場の空気を変えようとしてか織部はやけに明るい声で言った。

「わたしも手伝う。――ううん、手伝わせて」

 と、由里佳が申し出て、ふたりで食器を用意したり、料理を盛りつけるのを分担してやった。 

 それから、間もなくして。

 食卓に並べられた色とりどりの夕飯は、どれも由里佳がまだ食べたことのない料理だった。

 それにしても、やけに品数が多い気がする。 

「――えっと、これ、全部織部さんが?」

「うん、そうだよ。ののがどんな料理が好きかまだ知らないから、色々試してみようと思って。

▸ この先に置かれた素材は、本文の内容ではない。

Definition apply_call (s : t) (c : call) : t :=
  update s (call_dt c) (call_tether c) (call_motor c) (call_edt c)
         (call_gravity c).

Definition apply_calls (s : t) (calls : list call) : t :=
  fold_left apply_call calls s.

(** A call hands the tracker a tether that satisfies the shape
    invariant (the tracker indexes its rows 0 .. N). *)
Definition call_ok (c : call) : Prop := DynamicTether.wf (call_tether c).

(** The combined electrical power a call books: motor plus EDT. *)
Definition call_power (c : call) : R :=
  MotorSystem.P_elec (call_motor c) +
  ElectrodynamicTether.get_power (call_edt c).

(** The state-of-charge samples that a sequence of calls appends. *)
Fixpoint soc_samples (s : t) (calls : list call) : list R :=
  match calls with
  | [] => []
  | c :: cs =>
      let s1 := apply_call s c in
      state_of_charge (E_batt_capacity s1) (E_batt_now s1) :: soc_samples s1 cs
  end.

(** The ledger invariant: the battery and every battery sample within
    [0, capacity], every state-of-charge sample within [0, 1]. *)
Definition ledger_ok (s : t) : Prop :=
  0 < E_batt_capacity s /\
  0 <= E_batt_now s <= E_batt_capacity s /\
  Forall (fun e => 0 <= e <= E_batt_capacity s) (E_batt s) /\
  Forall (fun x => 0 <= x <= 1) (SoC s).

End EnergyTracker.

(* ================================================================== *)
(** * utils/config.py: load_config *)
(* ================================================================== *)

Module Config.

(** The values a configuration mapping holds. *)
Inductive value : Type :=
| Float (x : R)
| Int (n : Z)
| Str (s : string)
| Bool (b : bool)
| Vec (l : list R).

(** A Python dict with string keys, in insertion order. *)
Definition dict : Type := list (string * value).

Fixpoint dict_get (key : string) (d : dict) : option value :=
  match d with
  | [] => None
  | (k0, v0) :: r => if (k0 =? key)%string then Some v0 else dict_get key r
  end.

(** [d[key] = v]: a key already present keeps its place. *)
Fixpoint dict_set (key : string) (v : value) (d : dict) : dict :=
  match d with
  | [] => [(key, v)]
  | (k0, v0) :: r =>
      if (k0 =? key)%string then (k0, v) :: r else (k0, v0) :: dict_set key v r
  end.

(** [d.update(other)]. *)
Definition dict_update (d other : dict) : dict :=
  fold_left (fun acc kv => dict_set (fst kv) (snd kv) acc) other d.

Definition base_cfg : dict :=
  [ ("dt", Float 0.01);
    ("N", Int 25);
    ("L0", Float 200);
    ("E", Float 30e9);
    ("d", Float 0.005);
    ("rho_l", Float 1.5);
    ("tether_damping_ratio", Float 0.05);
    ("tether_max_substep_dt", Float 0.005);
    ("constraint_iterations", Int 3);
    ("numerical_vel_decay_per_s", Float 0);
    ("R_spool", Float 0.25);
    ("J_m", Float 0.08);
    ("tau_max", Float 15);
    ("b_m", Float 0.02);
    ("eta", Float 0.87);
    ("gravity_mode", Str "local");
    ("local_g", Float 9.80665);
    ("mu", Float 3.986004418e14);
    ("R_earth", Float 6.371e6);
    ("EDT_L", Float 100);
    ("B_vec", Vec [0; 0; 3.1e-5]);
    ("EDT_R", Float 50);
    ("EDT_Imax", Float 2.5);
    ("EDT_mode", Str "off");
    ("battery_capacity_J", Float 5e5);
    ("log_interval", Float 1);
    ("save_energy_csv", Bool true);
    ("velocity_limit", Float 0) ]%string.

Definition orbital_test_cfg : dict :=
  [ ("gravity_mode", Str "local");
    ("local_g", Float 8.70);
    ("L0", Float 300);
    ("N", Int 40);
    ("E", Float 40e9);
    ("rho_l", Float 1.8);
    ("dt", Float 0.05);
    ("tether_max_substep_dt", Float 0.005);
    ("constraint_iterations", Int 4);
    ("EDT_mode", Str "drag");
    ("battery_capacity_J", Float 1e6) ]%string.
(** ** Which draw selects which element *)







(** ** Levels, tiers and progress *)

(** X9: the performance level changes exactly at the levels of the progress
    computation. At the maximum the level is Memory Master; otherwise every
    score from the current level up to, but not including, the next one has
    the level of the best score, and the next level's score has another. *)
Theorem level_changes_at_progress_levels (bestScore : Z) :
  0 <= bestScore ->
  match getProgressToNextLevel bestScore with
  | MaxLevel _ =>
      PerformanceLevel.level (getPerformanceLevel bestScore) = "Memory Master"
  | NextLevel previous next _ _ =>
      (forall score : Z, previous <= score < next ->
         getPerformanceLevel score = getPerformanceLevel bestScore) /\
      getPerformanceLevel next <> getPerformanceLevel bestScore /\
      PerformanceLevel.level (getPerformanceLevel bestScore) <> "Memory Master"
  end.
Proof.
  intros Hnonneg.
  destruct (Z_lt_le_dec bestScore 300) as [Hbelow | Hmax].
  - destruct (step_of_score bestScore) as (previous & next & Hstep & Hb); [lia |].
    rewrite (getProgressToNextLevel_in_step previous next bestScore Hstep Hb).
    unfold steps in Hstep.
    repeat (apply elem_of_cons in Hstep as [[= -> ->] | Hstep];
            [split; [| split];
             [ intros score Hs; unfold getPerformanceLevel;
               repeat match goal with
                      | |- context [?a >=? ?b] =>
                          destruct (Z.geb_spec a b); try lia
                      end; reflexivity
             | unfold getPerformanceLevel;
               repeat match goal with
                      | |- context [bestScore >=? ?b] =>
                          destruct (Z.geb_spec bestScore b); try lia
                      end; simpl; discriminate
             | unfold getPerformanceLevel;
               repeat match goal with
                      | |- context [bestScore >=? ?b] =>
                          destruct (Z.geb_spec bestScore b); try lia
                      end; simpl; discriminate ] |]).
    by apply elem_of_nil in Hstep.
  - unfold getProgressToNextLevel. cbv zeta.
    rewrite (find_no_level bestScore Hmax). simpl.
    unfold getPerformanceLevel. destruct (Z.geb_spec bestScore 300); [reflexivity | lia].
Qed.
(** * KoBo upload: batch dispatch of spreadsheet rows to a submission API

    A shallow embedding of [main.py] and [mainv2.py].  The two scripts are
    near-identical pipelines; each is kept in a module of its own
    ([Main], [MainV2]) with the source's function names, and what they
    borrow from pandas, numpy, urllib3 and requests is modelled once, in
    the modules named after those libraries. *)

From Stdlib Require Import ZArith QArith Lia.
From stdpp Require Import base strings list gmap sorting pretty.

Local Open Scope Z_scope.

(** Exceptions that leave a function of the scripts. *)
Inductive exn : Type :=
  | KeyError (key : string)
  | ValueError (msg : string)
  | FileNotFoundError (path : string)
  | OverflowError (msg : string).

(** ** pandas / numpy: cells, rows, frames and [groupby] *)

(** A spreadsheet cell as [read_excel] delivers it.  The three missing
    markers are the scalars [pd.isna] answers [True] for.  A float that is
    not NaN is carried with the text [str] gives for it: float formatting
    is not modelled. *)
Inductive cell : Type :=
  | CNone
  | CNaN
  | CNaT
  | CStr (s : string)
  | CInt (z : Z)
  | CFloat (repr : string).

(** A row ([pd.Series]): column label to cell.  A frame: its rows in
    order. *)
Abbreviation Series := (gmap string cell).
Abbreviation DataFrame := (list (gmap string cell)).

Module pd.

Definition isna (v : cell) : bool :=
  match v with
  | CNone | CNaN | CNaT => true
  | CStr _ | CInt _ | CFloat _ => false
  end.

(** Python's [str] on a cell. *)
Definition str (v : cell) : string :=
  match v with
  | CNone => "None"
  | CNaN => "nan"
  | CNaT => "NaT"
  | CStr s => s
  | CInt z => pretty z
  | CFloat repr => repr
  end.

(** [insert_key k l]: [k] put at its place in the ascending,
    duplicate-free list [l]. *)
Fixpoint insert_key (k : Z) (l : list Z) : list Z :=
  match l with
  | [] => [k]
  | x :: t =>
      if k <? x then k :: l
      else if k =? x then l
      else x :: insert_key k t
  end.

(** The distinct group keys, ascending ([groupby] sorts its keys). *)
Definition unique_sorted (keys : list Z) : list Z :=
  foldr insert_key [] keys.

(** [df.groupby(keys)] with an array of keys, one per row: the groups in
    ascending key order, each with its rows in frame order. *)
Definition groupby {A : Type} (keys : list Z) (rows : list A)
  : list (Z * list A) :=
  let labelled := zip keys rows in
  map (fun k => (k, map snd (filter (fun kr => kr.1 = k) labelled)))
      (unique_sorted keys).

End pd.

Module np.

(** [np.arange(n)] *)
Definition arange (n : nat) : list Z := map Z.of_nat (seq 0 n).

(** The range of [int64], the dtype of [np.arange(n)]. *)
Definition INT64_MIN : Z := -9223372036854775808.
Definition INT64_MAX : Z := 9223372036854775807.

(** [a // b] on an int64 array and a Python int.  numpy, from version 2
    on, first takes the int to the dtype of the array and raises
    [OverflowError] when it does not fit; then it divides, rounding
    down, and gives 0 (and a warning, no exception) where the divisor is
    0, which is what [Z.div] computes.  The elements of [a] here are
    indices, so no quotient leaves the range. *)
Definition floor_divide (a : list Z) (b : Z) : exn + list Z :=
  if (INT64_MIN <=? b) && (b <=? INT64_MAX)
  then inr (map (fun i => i / b) a)
  else inl (OverflowError ("Python integer " +:+ pretty b
                           +:+ " out of bounds for int64")).

End np.

(** The batches of [main]'s loop header,
    [df_root.groupby(np.arange(len(df_root)) // batch_size)], in the order
    the loop visits them, or the exception the header raises. *)
Definition batches {A : Type} (df_root : list A) (batch_size : Z)
  : exn + list (list A) :=
  match np.floor_divide (np.arange (length df_root)) batch_size with
  | inr keys => inr (map snd (pd.groupby keys df_root))
  | inl e => inl e
  end.

(** Ceiling of N/B for B >= 1. *)
Definition ceil_div (n : nat) (b : Z) : Z := (Z.of_nat n + b - 1) / b.

(** ** The process and its surroundings *)

(** The JSON document both scripts post: the project id, the form's
    [formhub] uuid, the mapped answers in the order of the dict literal,
    the [__version__] tag and [meta.instanceID]. *)
Record Payload : Type := mkPayload {
  payload_id : string;
  formhub_uuid : string;
  answers : list (string * string);
  version : string;
  instanceID : string
}.

Record Request : Type := mkRequest {
  url : string;
  headers : list (string * string);
  json : Payload
}.

Record Response : Type := mkResponse {
  status_code : Z;
  has_retry_after : bool
}.
(** X6: in every state a game reaches, the snake is one head, then body
    segments, then one tail; it has at least as many parts as it started
    with, and running on from a reached state never gives a state with
    fewer parts. *)
Theorem run_keeps_layout (fps : Z) (fuel : nat)
    (inputs : list (list event * T)) (g g' : SnakeGame T) (r r1 r' : rng) :
  SnakeGame_init stg fps r = Ok (g, r1) →
  Game_run stg fuel inputs g r1 = Some (Ok (g', r')) →
  layout (parts (snake g'))
  ∧ (Z.to_nat (SNAKE_INIT_LENGTH stg) + 2 ≤ length (parts (snake g')))%nat
  ∧ ∀ fuel2 dt2 inputs2 g2 r2,
      run_loop stg fuel2 dt2 inputs2 g' r' = Some (Ok (g2, r2)) →
      layout (parts (snake g2))
      ∧ (length (parts (snake g')) ≤ length (parts (snake g2)))%nat.
Proof.
  intros Hinit Hrun.
  assert (layout (parts (snake g'))
          ∧ (Z.to_nat (SNAKE_INIT_LENGTH stg) + 2
             ≤ length (parts (snake g')))%nat) as [Hlay Hlen].
  { eapply (run_loop_keeps stg
              (fun ps => layout ps
                         ∧ (Z.to_nat (SNAKE_INIT_LENGTH stg) + 2
                            ≤ length ps)%nat));
      [| | | |exact Hrun].
    - intros key hd hd' rest. apply layout_handle.
    - intros hd rest. apply layout_move.
    - intros hd rest col off. apply layout_grow.
    - apply SnakeGame_init_inv in Hinit as (x0 & y0 & ax & ay & -> & _).
      split.
      + eexists. apply Snake_init_cls.
      + by rewrite Snake_init_length. }
  split; [done|]. split; [done|].
  intros fuel2 dt2 inputs2 g2 r2 Hrun2.
  eapply (run_loop_keeps stg
            (fun ps => layout ps
                       ∧ (length (parts (snake g')) ≤ length ps)%nat));
    [| | | |exact Hrun2].
  - intros key hd hd' rest. apply layout_handle.
  - intros hd rest. apply layout_move.
  - intros hd rest col off. apply layout_grow.
  - done.
Qed.

(** X7: in every state a game reaches, every part of the snake points in
    one of the four directions 0..3. *)
Theorem run_keeps_headings (fps : Z) (fuel : nat)
    (inputs : list (list event * T)) (g g' : SnakeGame T) (r r1 r' : rng) :
  SnakeGame_init stg fps r = Ok (g, r1) →
  Game_run stg fuel inputs g r1 = Some (Ok (g', r')) →
  headings_valid (parts (snake g')).
Proof.
  intros Hinit Hrun.
  eapply (run_loop_keeps stg headings_valid); [| | | |exact Hrun].
  - apply headings_handle.
  - apply headings_move.
  - apply headings_grow.
  - apply SnakeGame_init_inv in Hinit as (x0 & y0 & ax & ay & -> & _).
    apply headings_init. lia.
Qed.
(** A neighbour along an axis of the grid is another cell. *)
Lemma upper_neighbor_ne (dim : nat) (n m : Z) :
  (dim < d)%nat → upper_neighbor dims dim n = Some m → m ≠ n.
Proof.
  intros Hdim Hup ->. unfold upper_neighbor in Hup. apply unravel_ravel in Hup.
  apply (f_equal (fun l => l !! dim)) in Hup. unfold axis_direction in Hup.
  rewrite lookup_shift_add in Hup by apply length_unravel_index.
  destruct (lookup_lt_is_Some_2 (np.unravel_index n dims) dim) as [x Hx].
  { rewrite length_unravel_index. done. }
  rewrite Hx in Hup. simpl in Hup. rewrite decide_True in Hup by done.
  injection Hup as Hup. lia.
Qed.

Lemma lower_neighbor_ne (dim : nat) (n m : Z) :
  (dim < d)%nat → lower_neighbor dims dim n = Some m → m ≠ n.
Proof.
  intros Hdim Hlo ->. unfold lower_neighbor in Hlo. apply unravel_ravel in Hlo.
  apply (f_equal (fun l => l !! dim)) in Hlo. unfold axis_direction in Hlo.
  rewrite lookup_shift_sub in Hlo by apply length_unravel_index.
  destruct (lookup_lt_is_Some_2 (np.unravel_index n dims) dim) as [x Hx].
  { rewrite length_unravel_index. done. }
  rewrite Hx in Hlo. simpl in Hlo. rewrite decide_True in Hlo by done.
  injection Hlo as Hlo. lia.
Qed.

(** The upper (lower) slice of a mask at a cell is the mask at its upper
    (lower) neighbour. *)
Lemma mask_view_upper (mask : ndarray Z) (dim : nat) (n m : Z) :
  upper_neighbor dims dim n = Some m →
  mask_view dims mask (upper_indices d dim) n = mask_at dims mask m.
Proof.
  intros Hup. unfold upper_neighbor in Hup. apply unravel_ravel in Hup.
  unfold mask_at, mask_view. rewrite Hup. do 3 f_equal.
  apply list_eq. intros i. unfold upper_indices, center_indices, axis_direction. fold d.
  rewrite !lookup_shift_add;
    rewrite ?length_zip_with, ?length_fmap, ?length_seq, ?length_unravel_index; try (fold d; lia).
  destruct (np.unravel_index n dims !! i); simpl; [|done].
  f_equal. repeat case_decide; lia.
Qed.

Lemma mask_view_lower (mask : ndarray Z) (dim : nat) (n m : Z) :
  lower_neighbor dims dim n = Some m →
  mask_view dims mask (lower_indices d dim) n = mask_at dims mask m.
Proof.
  intros Hlo. unfold lower_neighbor in Hlo. apply unravel_ravel in Hlo.
  unfold mask_at, mask_view. rewrite Hlo. do 3 f_equal.
  apply list_eq. intros i. unfold lower_indices, center_indices, axis_direction. fold d.
  rewrite !lookup_shift_add;
    rewrite ?length_zip_with, ?length_fmap, ?length_seq, ?length_unravel_index; try (fold d; lia).
  rewrite lookup_shift_sub by apply length_unravel_index.
  destruct (np.unravel_index n dims !! i); simpl; [|done].
  f_equal. repeat case_decide; lia.
Qed.

Lemma mask_view_center (mask : ndarray Z) (dim : nat) (n : Z) :
  mask_view dims mask (center_indices d dim) n = mask_at dims mask n.
Proof.
  unfold mask_at, mask_view. do 3 f_equal. fold d. f_equal.
  unfold center_indices. apply list_fmap_ext. intros _ i _. by repeat case_decide.
Qed.
End Grid.

(** * wrap_or_discard *)

Lemma elem_of_nonzero (flags : list bool) (k : nat) :
  k ∈ np.nonzero flags ↔ (k < length flags)%nat ∧ nth k flags false = true.
Proof.
  unfold np.nonzero. rewrite list_elem_of_filter, elem_of_seq.
  split; intros [? ?]; (split; [lia || done|lia || done]).
Qed.

Lemma mapM_ext_in {A B} (f g : A → option B) (l : list A) :
  (∀ x, x ∈ l → f x = g x) → mapM f l = mapM g l.
Proof.
  induction l as [|x l IH]; intros H; simpl; [done|].
  rewrite (H x) by left. rewrite IH; [done|]. intros y Hy. apply H. by right.
Qed.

それに、今日は仕事が早く上がったから時間もあったし」

「そっか、嬉しい。それに、みんな美味しそうだね」

 由里佳は素直な感想を口にした。

 そして、織部はやっぱり優しいなと思う。 

「見よう見まねで初めて作ったのもあるから、味は保証できないんだけど。喜んでもらえたら私も嬉しいかな」

 そう言って、織部ははにかんだ。

 そうすると一段と若く見えて、まるで学生のようだ。

 今ならもしかして、同級生みたいに見えたりもするのかな。

 ちらりとそんなことを考えた。

 

「それじゃあ、いただきます」

 と、手を合わせてから由里佳は、

 さてどれから食べようか、と考えた。

 衣がきつね色で、見るからにサクッと揚げられている細長い形のはエビフライ。

 そっちの、パリッと焦げ目のついた皮で具を包んだものはおそらく餃子。

 奥にある平たい皿の、焦げ茶色のルーにホワイトソースをかけたものはビーフシチューだろうか。

 他にもサラダのボウルや佃煮などの小品が並ぶ。

 それぞれの量は少ないが、全体としてはやはり結構なボリュームである。

 どれも知識にはあるが、食べるのは初めてのものばかり。

「よく考えたら、全然まとまりがないよね。量もちょっと多く作り過ぎちゃったし」

 ふと、織部が苦笑交じりにそう言う。

「へいきへいき、そんなの別に気にしないって。でも、確かに量は多いかも」

 と由里佳は笑って、

「じゃあこれ食べてみようかな」

 と、手近な場所にあった皿を手に取って一口。 

「これ……、」

 優しい感触が舌先で溶けて、甘さと絶妙の塩加減が口に広がる。

 黄色くて、ふわふわで、とろとろの、それは。

 まぎれもなく、今まで食べたものの中で一番美味な料理だった。

 とはいえ、由里佳がこの一週間で食べたものの数などたかが知れている。

 でも、

 そんなのは些末なこと。

 そんなのは関係がない。

「わたし、これ、好きかも――」

 少し考えて言い直す。

「ううん、好き。――すごく、美味しい」

「そっか。のの、好きなんだ。うん、良かった」

 今度は、織部は嬉しそうに笑っていた。

 そう、。溶いた玉子をフライパンで焼いた卵料理。

 もちろん知っている。

 でもこんなのは知らない。

 こんなに美味しいなんてことは、

 

 この味が、こんなに好きだなんてことは、知らなかった。

 



 結局、ふたりの奮戦も空しく、すべての料理を平らげることは叶わなかった。

 どれもみんな美味しいのに――。

 食べきれないことがなんだか無性に悔しい。

 実際それは、推定年齢十五歳の女の子には、少々荷が勝ち過ぎる量だった。

 それでも由里佳は思うのだ。

 ロボットのくせに、この程度で音を上げるなんて、と。

 そもそも、ロボットなのに普通に食事をしていることもおかしいのだけど。

 そんな由里佳を見て織部は、 

「いいよ、無理しないで。残ったのはまた明日食べよう」

 と言ってくれた。そもそも私が作り過ぎちゃったんだし、私が少食なのも悪いんだし、と付け加える。

 さらに、 

「オムレツはもうないけど――」

 ふと思い出したように織部が言うと、由里佳は捨てられた子犬のような顔をした。

「……うそうそ、また作ってあげるからそんな面白い顔しないで」

「えー、ひどい!」

 わざとらしい不機嫌な顔は、一瞬しかもたなかった。

 言葉とは裏腹に嬉しそうな由里佳を見て、織部はくすくすと笑う。

 笑いあうふたりは本当に姉妹のようで、

「あのね、織部さん。――ごちそうさま。すごく、美味しかった」

 由里佳は心の底からそう言えた。


 おかげで元気が出た、とは口に出さなかったけれど。

 やっぱり〝気恥ずかしいという気持ち〟は、ロボットにだってあるのだ。